◆ **Work instructions**:
Report every line of the records beneath this task that holds the string "query".

◆ **Available data**:
(** [JSON.parse(JSON.stringify(v))] for a [v] that is an object or an
    array: properties holding [undefined] or a function are dropped, such
    array slots and the non-finite numbers become [null]. *)
Fixpoint json_copy (v : value) : value :=
  match v with
  | VNum NaN | VNum (Infinity _) => VNull
  | VArr items =>
      VArr (map (fun x => match x with
                          | VUndefined | VFunction _ => VNull
                          | _ => json_copy x
                          end) items)
  | VObj props =>
      VObj (flat_map (fun kv => match kv with
                                | (_, VUndefined) | (_, VFunction _) => []
                                | (k, x) => [(k, json_copy x)]
                                end) props)
  | _ => v
  end.

(** [structuredClone(v)] of plain data: a deep copy, that is the same tree,
    sharing no object with [v]. *)
Definition structuredClone (v : value) : value := v.

(* ================================================================== *)
(** * 7. The template catalogue (ChartTemplates.tsx) *)
(* ================================================================== *)

(** The value of [paths[channel]]: one path, or an array of paths. *)
Inductive pathObj : Type :=
| OnePath (p : path)
| ManyPaths (ps : list path).

Module ChartTemplate.
Record t : Type := mk {
  chart : string;
  icon : string;
  template : value;
  channels : list string;
  paths : list (string * pathObj);
  postProcessor : option (value -> list object -> result value)
}.
End ChartTemplate.

Definition num (z : Z) : value := VNum (Finite (inject_Z z)).

(** [Object.fromEntries(channels.map(channel => [channel, ['encoding', channel]]))] *)
Definition encodingPaths (channels : list string) : list (string * pathObj) :=
  map (fun channel => (channel, OnePath [KStr "encoding"; KStr channel]))
    channels.

(** [{ mark, encoding: {} }] *)
Definition markTemplate (mark : value) : value :=
  VObj [("mark", mark); ("encoding", VObj [])].

Section PostProcessors.
Context {host : JSHost}.

(** [r[k]] where [k] is any value used as a property name. *)
Definition row_get (r : object) (k : value) : value := obj_get r (ToString k).

(** Ranged Dot Plot. *)
Definition rangedDotPlotPostProcessor (vgSpec : value) (table : list object)
    : result value :=
  encoding <-- get_prop vgSpec (KStr "encoding") ;;
  y <-- get_prop encoding (KStr "y") ;;
  if strict_equal (get_prop_opt y (KStr "type")) (VStr "nominal") then
    assign_path [KStr "layer"; KNum 0; KStr "encoding"; KStr "detail"]
      (json_copy y) vgSpec
  else
    x <-- get_prop encoding (KStr "x") ;;
    if strict_equal (get_prop_opt x (KStr "type")) (VStr "nominal") then
      assign_path [KStr "layer"; KNum 0; KStr "encoding"; KStr "detail"]
        (json_copy x) vgSpec
    else Ok vgSpec.

(** [if (vgSpec.encoding.c && vgSpec.encoding.c.type !== 'nominal')
       vgSpec.encoding.c.type = 'nominal'] *)
Definition forceNominal (c : string) (vgSpec : value) : result value :=
  encoding <-- get_prop vgSpec (KStr "encoding") ;;
  axis <-- get_prop encoding (KStr c) ;;
  if truthy axis
     && negb (strict_equal (get_prop_opt axis (KStr "type")) (VStr "nominal"))
  then assign_path [KStr "encoding"; KStr c; KStr "type"] (VStr "nominal") vgSpec
  else Ok vgSpec.

(** Boxplot. *)
Definition boxplotPostProcessor (vgSpec : value) (table : list object)
    : result value :=
  forceNominal "x" vgSpec.

(** Heat Map. *)
Definition heatMapPostProcessor (vgSpec : value) (table : list object)
    : result value :=
  vgSpec <-- forceNominal "y" vgSpec ;;
  forceNominal "x" vgSpec.

(** [Math.min(...xs)] ([+Infinity] of nothing, [NaN] as soon as one
    argument is). *)
Definition Math_min (xs : list number) : number :=
  fold_left (fun m x => if isNaN m || isNaN x then NaN
                        else if number_leb x m then x else m)
    xs (Infinity false).

Definition Math_max (xs : list number) : number :=
  fold_left (fun m x => if isNaN m || isNaN x then NaN
                        else if number_leb m x then x else m)
    xs (Infinity true).

(** The statements of the Pyramid Chart post-processor's [try] block, in
    order; each runs on the specification as the previous ones left it. *)
Definition pyramidFilter (colorField v : value) : value :=
  VArr [VObj [("filter",
               VStr ("datum[" ++ dquote ++ ToString colorField ++ dquote
                     ++ "] == " ++ dquote ++ ToString v ++ dquote))]].

Definition pyramidSteps (table : list object) (vgSpec : value)
    : list (value -> result value) :=
  let colorFieldOf (spec : value) :=
    get_path [KStr "hconcat"; KNum 0; KStr "encoding"; KStr "color";
              KStr "field"] spec in
  let colorValuesOf (colorField : value) :=
    Set_values (map (fun r => row_get r colorField) table) in
  let hc (i : nat) (k : string) := [KStr "hconcat"; KNum i; KStr k] in
  [ (fun spec =>
       colorField <-- colorFieldOf vgSpec ;;
       let colorValues := colorValuesOf colorField in
       assign_path (hc 0 "transform")
         (pyramidFilter colorField (nth 0 colorValues VUndefined)) spec);
    (fun spec =>
       colorField <-- colorFieldOf vgSpec ;;
       assign_path (hc 0 "title")
         (nth 0 (colorValuesOf colorField) VUndefined) spec);
    (fun spec =>
       colorField <-- colorFieldOf vgSpec ;;
       let colorValues := colorValuesOf colorField in
       assign_path (hc 1 "transform")
         (pyramidFilter colorField (nth 1 colorValues VUndefined)) spec);
    (fun spec =>
       colorField <-- colorFieldOf vgSpec ;;
       assign_path (hc 1 "title")
         (nth 1 (colorValuesOf colorField) VUndefined) spec);
    (fun spec =>
       colorField <-- colorFieldOf vgSpec ;;
       let colorValues := colorValuesOf colorField in
       xField <-- get_path [KStr "hconcat"; KNum 0; KStr "encoding";
                            KStr "x"; KStr "field"] spec ;;
       let xValues :=
         Set_values
           (map (fun r => row_get r xField)
              (filter (fun r =>
                         strict_equal (row_get r colorField)
                           (nth 0 colorValues VUndefined)
                         || strict_equal (row_get r colorField)
                              (nth 1 colorValues VUndefined)) table)) in
       let domain :=
         VArr [VNum (Math_min (map ToNumber xValues ++ [Finite 0%Q]));
               VNum (Math_max (map ToNumber xValues))] in
       spec <-- at_path [KStr "hconcat"; KNum 0; KStr "encoding"; KStr "x";
                         KStr "scale"]
                  (fun scale => set_prop scale (KStr "domain") domain) spec ;;
       assign_path [KStr "hconcat"; KNum 1; KStr "encoding"; KStr "x";
                    KStr "scale"]
         (VObj [("domain", domain)]) spec) ].

(** [try { steps } catch { console.warn(...) }]: the first step that
    throws ends the block, what the earlier ones did stays. *)
Fixpoint tryAll (steps : list (value -> result value)) (spec : value)
    : value :=
  match steps with
  | [] => spec
  | step :: rest =>
      match step spec with
      | Ok spec' => tryAll rest spec'
      | Throw _ => spec
      end
  end.

(** Pyramid Chart. *)
Definition pyramidPostProcessor (vgSpec : value) (table : list object)
    : result value :=
  Ok (tryAll (pyramidSteps table vgSpec) vgSpec).
End PostProcessors.
(** * coz: the debug-information index of the profiler (src/lib/inspect.cpp)

    A shallow embedding of [memory_map] and of the functions that fill and
    query it: the module enumerator [get_loaded_files], the debug image
    locator [locate_debug_executable], the line-table walker
    [process_file], the inline attributor [process_inlines], and the two
    [find_line] queries.

    Conventions.  [uintptr_t], [size_t] and [uint64_t] are [Z] reduced modulo
    [2^64]; [std::string] is [string]; a [std::map] is the list of its entries
    in key order; the file system, the ELF and DWARF readers (libelfin) and
    [boost::filesystem] are data or parameters of the functions that call
    them; a C++ exception is a value of the type [exception], carried by the
    result type [outcome]. *)

From Stdlib Require Import ZArith List String Ascii Bool Lia Sorted.
From Stdlib Require OrderedTypeEx.
Import ListNotations.
Open Scope Z_scope.

(* ================================================================== *)
(** ** Machine integers *)

Definition two64 : Z := 2 ^ 64.

(** Arithmetic on [uintptr_t] and [size_t] wraps around. *)
Definition wrap64 (z : Z) : Z := z mod two64.

Definition is_uintptr (z : Z) : Prop := 0 <= z < two64.

(* ================================================================== *)
(** ** std::map

    The entries of a [std::map<K,V>] in key order.  [find] is the lower-bound
    search followed by the equivalence test.  [emplace] inserts at the first
    entry that the key precedes, and only when no entry before that place is
    equivalent to the key, so a map that holds an equivalent key is left as
    it is.  [assign] is [m[k] = v].  The scans agree with the descent in the
    balanced tree whenever the tests [lt k' k] and [lt k k'] are monotone
    along the entries, which is the case for a strict weak ordering and for
    the ranges of [_ranges] as long as none is reversed ([_base <= _limit]
    for the ranges stored and for the key); the statements about what
    [_ranges] holds or finds are made for such ranges. *)

Module StdMap.
Section Ordered.
Variables K V : Type.
Variable lt : K -> K -> bool.

Definition t := list (K * V).

Definition empty : t := [].

Fixpoint find (k : K) (m : t) : option V :=
  match m with
  | [] => None
  | (k', v') :: m' =>
      if lt k' k then find k m'
      else if lt k k' then None
      else Some v'
  end.

Fixpoint emplace (k : K) (v : V) (m : t) : t :=
  match m with
  | [] => [(k, v)]
  | (k', v') :: m' =>
      if lt k k' then (k, v) :: m
      else if lt k' k then (k', v') :: emplace k v m'
      else m
  end.

(** [m[k] = v]: the value of an equivalent key is overwritten. *)
Fixpoint assign (k : K) (v : V) (m : t) : t :=
  match m with
  | [] => [(k, v)]
  | (k', v') :: m' =>
      if lt k k' then (k, v) :: m
      else if lt k' k then (k', v') :: assign k v m'
      else (k', v) :: m'
  end.

(** Mutation, through a shared pointer, of the object stored under [k]. *)
Fixpoint replace (k : K) (v : V) (m : t) : t :=
  match m with
  | [] => []
  | (k', v') :: m' =>
      if lt k' k then (k', v') :: replace k v m'
      else if lt k k' then m
      else (k', v) :: m'
  end.

Definition size (m : t) : Z := Z.of_nat (List.length m).

End Ordered.

Arguments empty {K V}.
Arguments find {K V} lt k m.
Arguments emplace {K V} lt k v m.
Arguments assign {K V} lt k v m.
Arguments replace {K V} lt k v m.
Arguments size {K V} m.
End StdMap.

(* ================================================================== *)
(** ** Intervals, lines, files *)

(** Modelled from the spec: class [interval] of causal/inspect.h, which is
    not among the sources.  A half-open address range [[_base, _limit)];
    [interval(p)] is the unit range [[p, p+1)] of an address, the conversion
    that [_ranges.find(addr)] applies to its argument; [r + x] shifts both
    ends by a load base.  The order that keys [_ranges] puts [a] before [b]
    when [a] ends at or before the start of [b]: ranges that share no
    address are ordered by their low bounds, ranges that share an address
    are equivalent keys, and the point query of [find_line] finds the range
    that contains the address. *)
Record interval := mk_interval { _base : Z; _limit : Z }.

Definition unit_interval (p : Z) : interval := mk_interval p (wrap64 (p + 1)).

Definition interval_shift (r : interval) (x : Z) : interval :=
  mk_interval (wrap64 (_base r + x)) (wrap64 (_limit r + x)).

Definition interval_lt (a b : interval) : bool := _limit a <=? _base b.

Definition contains (r : interval) (x : Z) : Prop := _base r <= x < _limit r.

(** Modelled from the spec: classes [line] and [file] of causal/inspect.h.
    A Line is a (File, line number) pair; a File has one Line per number,
    created on first reference. *)
Record line := mk_line { line_file : string; line_number : Z }.

Record file := mk_file { file_name : string; _lines : StdMap.t Z line }.

Definition has_line (f : file) (line_no : Z) : bool :=
  match StdMap.find Z.ltb line_no (_lines f) with Some _ => true | None => false end.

◆ **Completed task**:
    query it: the module enumerator [get_loaded_files], the debug image
    are equivalent keys, and the point query of [find_line] finds the range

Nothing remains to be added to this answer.